A lot of readers are going to love this book, I’m sure of it. Set in early 19th century Ireland, it follows a bunch of women in a rural and highly superstitious community who believe that a baby with a disability is a changeling (a dupe for the real baby, taken by the fairies). Obviously this is a really disturbing narrative, and it gets more and more disturbing as the women turn to the local folk-magic-witch to help ‘get the fairy out’ of the child. It’s dark and oftentimes violent, but Kent also fleshes out the backstories of the women and the entrenched nature of the superstitious beliefs in the community, which creates a weird and powerful dynamic where on one hand you are repulsed by the characters and on the other can sympathise with them (in the sense that you can see they don’t know any other way of living).

All that said, for some reason I didn’t connect with this one as much I thought I would. That is not to say it isn’t well written. Kent’s writing style has become tighter since Burial Rites; it feels like she has greater control over her writing at both level of sentence and of plot more broadly. But for some reason I was never made to feel as upset by the violence as I felt I was supposed to. I wonder if this was because the focus was on the women (the child’s grandmother, nanny, and the herb-doctor) and their stories and psychologies, rather than on the point of view of the child. And so sometimes the child itself took a backseat its own story, somehow.

The climax was really great, and really emphasised the tension between ‘superstition’ and ‘rationality’ (I use quotation marks because the distinction gets quite blurry), or the country and the city, agrarian life and institutional life. I guess I just wish there was more of this tension earlier in the story (the story is  quite long and it took me a couple of hundred pages to get into it).

Again, though, I think a lot of people will love this, particularly the evocative descriptions of the forest and the river and the mist, and all the incredible detail Kent has included about life in a tiny valley community at the time, which makes the setting really easy to imagine.

6 thoughts on “Review – ‘The Good People’ by Hannah Kent

  1. I felt much the same as you – wasn’t fully engaged or invested in the characters.
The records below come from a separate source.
(* ===== verification/BuilderProps.v ===== *)
(** What a builder's transaction moves (TransactionBuilder.v): what is taken
    from balances and not deposited again is what was charged and the fee. *)

From Stdlib Require Import String.
From S2P Require Import Prelude StateMonad Asset Names Records Keys Building ChainInterface EvalState BalanceOps Supply Tables PendingState ChainDatabase BlockOps Market Node.
From S2P Require Import Storage AmountText AddressText WalletDb WalletProps Wallet Spending TransactionBuilder Concrete WalletDemo SpendingProps.

Section accounting.
Context `{Cr : Crypto} `{Kc : KeyCrypto} `{Tx : TxCrypto} `{Wh : WalletHash} `{St : Statics} `{FcI : Fc} `{Sg : Signing}.
Context `{Tc : TextCodec} `{Pn : PrettyNumber} `{We : WalletEnv}.
Variable n : node.
(** The balances the wallet has scanned. *)
Variable Bal : gmap address balance_record.

(** ** What operations move *)

(** The asset of a balance. *)
Definition asset_of (id : address) : Z :=
  match Bal !! id with
  | Some r => balance_asset_id r
  | None => match get_balance_record (nd_db n) id with Some r => balance_asset_id r | None => 0 end
  end.
(** What an operation brings into the transaction, of the asset [a]. *)
Definition op_flow (a : Z) (op : operation) : Z :=
  match op with
  | op_withdraw o => on_asset a (asset_of (wd_balance_id o)) (wd_amount o)
  | op_withdraw_pay o => on_asset a 0 (wp_amount o)
  | op_deposit o => - on_asset a (wc_asset_id (dp_condition o)) (dp_amount o)
  | op_bid o => - on_asset a (quote_asset_id (mi_order_price (mo_index o))) (mo_amount o)
  | op_ask o => - on_asset a (base_asset_id (mi_order_price (mo_index o))) (mo_amount o)
  | _ => 0
  end.
Fixpoint ops_flow (a : Z) (ops : list operation) : Z :=
  match ops with [] => 0 | op :: ops => op_flow a op + ops_flow a ops end.
Definition flow (a : Z) (t : signed_transaction) : Z := ops_flow a (tx_operations t).

Lemma ops_flow_app a l l' : ops_flow a (l ++ l') = ops_flow a l + ops_flow a l'.
Proof. induction l as [|op l IH]; cbn [ops_flow app]; lia. Qed.
Lemma flow_emplace a op t : flow a (emplace_back op t) = flow a t + op_flow a op.
Proof. unfold flow, emplace_back. cbn [tx_operations set_operations]. rewrite ops_flow_app. cbn [ops_flow]. lia. Qed.
Lemma flow_set_slates a slate t : flow a (set_slates slate t) = flow a t.
Proof.
  unfold flow, set_slates. cbn [tx_operations set_operations]. induction (tx_operations t) as [|op l IH]; [ done | ]. cbn [map ops_flow].
  rewrite IH. f_equal. destruct op; try done. cbn [with_slate]. destruct (wc_asset_id (dp_condition o) =? 0) eqn:E; [ | done ]. done.
Qed.

Definition owed (a : Z) (b : builder) : Z := map_sum (fun key v => on_asset a (snd key) v) (bd_outstanding_balances b).
(** What the transaction moves when what is outstanding is made up for. *)
Definition due (a : Z) (b : builder) : Z := flow a (bd_trx b) - owed a b.

Lemma on_asset_plus a id x y : on_asset a id (x + y) = on_asset a id x + on_asset a id y.
Proof. unfold on_asset. destruct (id =? a); lia. Qed.
Lemma on_asset_opp a id x : on_asset a id (- x) = - on_asset a id x.
Proof. unfold on_asset. destruct (id =? a); lia. Qed.
Lemma on_asset_0 a id : on_asset a id 0 = 0.
Proof. unfold on_asset. by destruct (id =? a). Qed.
#[local] Instance on_asset_proper : Proper (eq ==> eq ==> eqm ==> eqm) on_asset.
Proof. intros a ? <- id ? <- x y H. unfold on_asset. by destruct (id =? a). Qed.

(** ** Computations and what they move *)

Definition moves {A} (m : bm A) (x : A -> Z -> Z) : Prop :=
  forall s s' r, wl_balances (fst s) = Bal -> m s = (s', Ok r) ->
    wl_balances (fst s') = Bal /\ forall a, due a (snd s') ≡64 due a (snd s) + x r a.
Definition nothing {A} : A -> Z -> Z := fun _ _ => 0.
Definition charge {A} (x : asset) : A -> Z -> Z := fun _ a => on_asset a (asset_id x) (amount x).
Although I agree that Kent’s writing is tighter, I think this one lacked a sense of intimacy that Burial Rites had – perhaps it was because she was familiar with Iceland and Agnes’s story before she began writing, as compared to Nance’s story which she just happened across?

    • Yes I wondered the same! I loved your review, too – you really articulated the fact that it felt a bit weighed down by all the historical detail. I agree. I think I would have enjoyed it more if had been edited down somewhat.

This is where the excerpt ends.